_Exercise directions_
Produce word for word the lines of the data below running from the one that has "End Operations." to the one that has "Record Server : Type", inclusive, and no others.

*** Opening of Given data ***

Definition DeleteKeysByPatternFromRedis (fuel : nat) (hc : HybridCache) (pattern : string)
    : M (option Go.error) :=
  looped ← scan_loop fuel pattern 0 [];
  match looped with
  | inr err => mret (Some err)
  | inl keys =>
      if (length keys =? 0)%nat then mret None
      else
        pipe ← Redis_Pipeline;
        err ← pipe_Exec (queue_dels pipe keys);
        match err with
        | Some e => mret (Some e)
        | None => mret None
        end
  end.

Definition Close (hc : HybridCache) : M unit :=
  InMemoryCache_Close.

End Coordinator.

Arguments M L R A : clear implicits.

(** [GetCacheKey]: [fmt.Sprintf("%s:%s", hc.Prefix, hex.EncodeToString(sum))]
    with [sum] the SHA-256 of [[]byte(data)].  It touches neither handle. *)
Definition GetCacheKey (hc : HybridCache) (data : string) : string :=
  (Prefix hc ++ ":" ++ Hex.EncodeToString (SHA256.Sum (Go.bytes_of_string data)))%string.

(** ** The coordinator's operations as data

    The seven operations of the public surface that act on the tiers, for
    statements that range over all of them. *)

Inductive op : Type :=
| OpSet (key : string) (value : list byte)
| OpSetWithTTL (key : string) (value : list byte) (expiration : Go.Duration)
| OpGet (key : string)
| OpDel (key : string)
| OpDelMultipleKeysFromRedis (keys : list string)
| OpDeleteKeysByPatternFromRedis (fuel : nat) (pattern : string)
| OpClose.

Definition is_scan (c : call) : bool :=
  match c with
  | RedisScan _ _ _ => true
  | _ => false
  end.

(** Calls on the remote handle (and its pipelines). *)
Definition is_redis (c : call) : bool :=
  match c with
  | RedisSet _ _ _ | RedisGet _ | RedisDel _ | RedisScan _ _ _
  | RedisPipeline | PipeExec _ => true
  | _ => false
  end.

Section Operations.

Context {L R : Type} `{!LocalStore L, !RemoteStore R}.

Definition run_op (hc : HybridCache) (o : op) : M L R unit :=
  match o with
  | OpSet key value => Set_ hc key value
  | OpSetWithTTL key value expiration => SetWithTTL hc key value expiration
  | OpGet key => _ ← Get hc key; mret ()
  | OpDel key => Del hc key
  | OpDelMultipleKeysFromRedis keys => _ ← DelMultipleKeysFromRedis hc keys; mret ()
  | OpDeleteKeysByPatternFromRedis fuel pattern =>
      _ ← DeleteKeysByPatternFromRedis fuel hc pattern; mret ()
  | OpClose => Close hc
  end.

(** One operation after the other; a panic or a spinning loop ends the
    run. *)
Fixpoint run_ops (hc : HybridCache) (os : list op) : M L R unit :=
  match os with
  | [] => mret ()
  | o :: rest => _ ← run_op hc o; run_ops hc rest
  end.

(** The local tier takes a write: once [SetWithTTL] with cost 1 and [Wait]
    have run from [l], a [Get] of the key finds the value. *)
Definition admits (l : L) (key : string) (value : Go.any) (ttl : Go.Duration) : Prop :=
  (cache_Get key (cache_Wait (cache_SetWithTTL key value 1 ttl l).1)).2 = (value, true).

(** The local tier has dropped the write (rejected or evicted it) but the
    remote tier has kept it: after [SetWithTTL], [Wait] on [l] a [Get]
    misses, and after [Set] on [r] a [Get] replies with the same bytes. *)
Definition falls_back (l : L) (r : R) (key : string) (value : list byte)
    (ttl expiration : Go.Duration) : Prop :=
  (cache_Get key (cache_Wait (cache_SetWithTTL key (Go.Bytes value) 1 ttl l).1)).2.2 = false
  ∧ (redis_Get key (redis_Set key value expiration r).1).2
    = (Go.string_of_bytes value, None).

(** [scanned pattern c r pages c' r']: starting at cursor [c] in state [r],
    the store answers the scans of [pages] (cursor sent, keys replied) one
    after the other, each with a nil error and a non-zero next cursor;
    [c'] is the last of these cursors and [r'] the state they leave. *)
Inductive scanned (pattern : string) : Z → R → list (Z * list string) → Z → R → Prop :=
| scanned_nil c r : scanned pattern c r [] c r
| scanned_cons c r ks c1 r1 pages c' r' :
    redis_Scan c pattern 100 r = (r1, (ks, c1, None)) →
    c1 ≠ 0 →
    scanned pattern c1 r1 pages c' r' →
    scanned pattern c r ((c, ks) :: pages) c' r'.

Definition scan_calls (pattern : string) (pages : list (Z * list string)) : list call :=
  map (λ p, RedisScan p.1 pattern 100) pages.

Definition scanned_keys (pages : list (Z * list string)) : list string :=
  concat (map snd pages).


(** The calls an operation can make, case by case. *)
Definition emits (hc : HybridCache) (w : world L R) (o : op) (cs : list call) : Prop :=
  match o with
  | OpSet key value =>
      cs = [CacheSetWithTTL key (Go.Bytes value) 1 (ExpiresInMemory hc); CacheWait;
            RedisSet key value (ExpiresRedis hc)]
  | OpSetWithTTL key value expiration =>
      cs = [CacheSetWithTTL key (Go.Bytes value) 1 (ExpiresInMemory hc); CacheWait;
            RedisSet key value expiration]
  | OpGet key =>
      cs = [CacheGet key]
      ∨ cs = [CacheGet key; RedisGet key]
      ∨ ∃ data, (redis_Get key (remote w)).2 = (data, None)
                ∧ cs = [CacheGet key; RedisGet key;
                        CacheSetWithTTL key (Go.Bytes (Go.bytes_of_string data)) 1
                          (ExpiresInMemory hc);
                        CacheWait]
  | OpDel key => cs = [CacheDel key; RedisDel key]
  | OpDelMultipleKeysFromRedis _ | OpDeleteKeysByPatternFromRedis _ _ =>
      forallb is_redis cs = true
  | OpClose => cs = [CacheClose]
  end.

End Operations.

(** The costs charged by the local writes among [cs]. *)
Definition write_costs (cs : list call) : list Z :=
  flat_map (λ c, match c with
                 | CacheSetWithTTL _ _ cost _ => [cost]
                 | _ => []
                 end) cs.

Definition total (costs : list Z) : Z := fold_right Z.add 0 costs.

(** ** Test doubles for the two engines

    A map-backed cache that admits every write, and a map-backed server
    whose [SCAN] walks its keys [chunk] at a time (the count argument is a
    hint, as in Redis) and which can be switched off or made to fail at one
    cursor.  Neither keeps time: expirations are accepted and ignored. *)

Module Mock.

#[global] Instance cache : LocalStore (gmap string Go.any) := {|
  cache_SetWithTTL key value cost ttl l := (<[key := value]> l, true);
  cache_Wait l := l;
  cache_Get key l :=
    (l, match l !! key with
        | Some v => (v, true)
        | None => (Go.Other "nil", false)
        end);
  cache_Del key l := delete key l;
  cache_Close l := l
|}.

Record Server : Type := {
  kv : gmap string string;
  chunk : nat;
  down : bool;
  scan_fault : option Z
}.

Definition refused : Go.error := Go.Failure "connection refused".

Definition with_kv (r : Server) (m : gmap string string) : Server :=
  {| kv := m; chunk := chunk r; down := down r; scan_fault := scan_fault r |}.

(** Glob matching with [*] and [?] only (no character classes, no
    escapes). *)
Fixpoint glob (p : string) : string → bool :=
  match p with
  | EmptyString => λ s, match s with EmptyString => true | _ => false end
  | String c p' =>
      if Ascii.eqb c "*" then
        fix star (s : string) : bool :=
          glob p' s || match s with
                       | EmptyString => false
                       | String _ s' => star s'
                       end
      else λ s,
        match s with
        | EmptyString => false
        | String d s' => (Ascii.eqb c "?" || Ascii.eqb c d) && glob p' s'
        end
  end.

(** The client sends no [MATCH] for the empty pattern, so every key is
    replied. *)
Definition matches (pattern : string) (key : string) : bool :=
  match pattern with
  | EmptyString => true
  | _ => glob pattern key
  end.

Definition scan (cursor : Z) (pattern : string) (r : Server)
    : list string * Z * option Go.error :=
  if down r then ([], 0, Some refused)
  else if decide (scan_fault r = Some cursor)
  then ([], 0, Some (Go.Failure "scan interrupted"))
  else
    let keys := (map_to_list (kv r)).*1 in
    let start := Z.to_nat cursor in
    let next := (start + chunk r)%nat in
    (List.filter (matches pattern) (take (chunk r) (drop start keys)),
     if (next <? length keys)%nat then Z.of_nat next else 0,
     None).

*** Close of Given data ***

_Exercise response_
End Operations.

(** The costs charged by the local writes among [cs]. *)
Definition write_costs (cs : list call) : list Z :=
  flat_map (λ c, match c with
                 | CacheSetWithTTL _ _ cost _ => [cost]
                 | _ => []
                 end) cs.

Definition total (costs : list Z) : Z := fold_right Z.add 0 costs.

(** ** Test doubles for the two engines

    A map-backed cache that admits every write, and a map-backed server
    whose [SCAN] walks its keys [chunk] at a time (the count argument is a
    hint, as in Redis) and which can be switched off or made to fail at one
    cursor.  Neither keeps time: expirations are accepted and ignored. *)

Module Mock.

#[global] Instance cache : LocalStore (gmap string Go.any) := {|
  cache_SetWithTTL key value cost ttl l := (<[key := value]> l, true);
  cache_Wait l := l;
  cache_Get key l :=
    (l, match l !! key with
        | Some v => (v, true)
        | None => (Go.Other "nil", false)
        end);
  cache_Del key l := delete key l;
  cache_Close l := l
|}.

Record Server : Type := {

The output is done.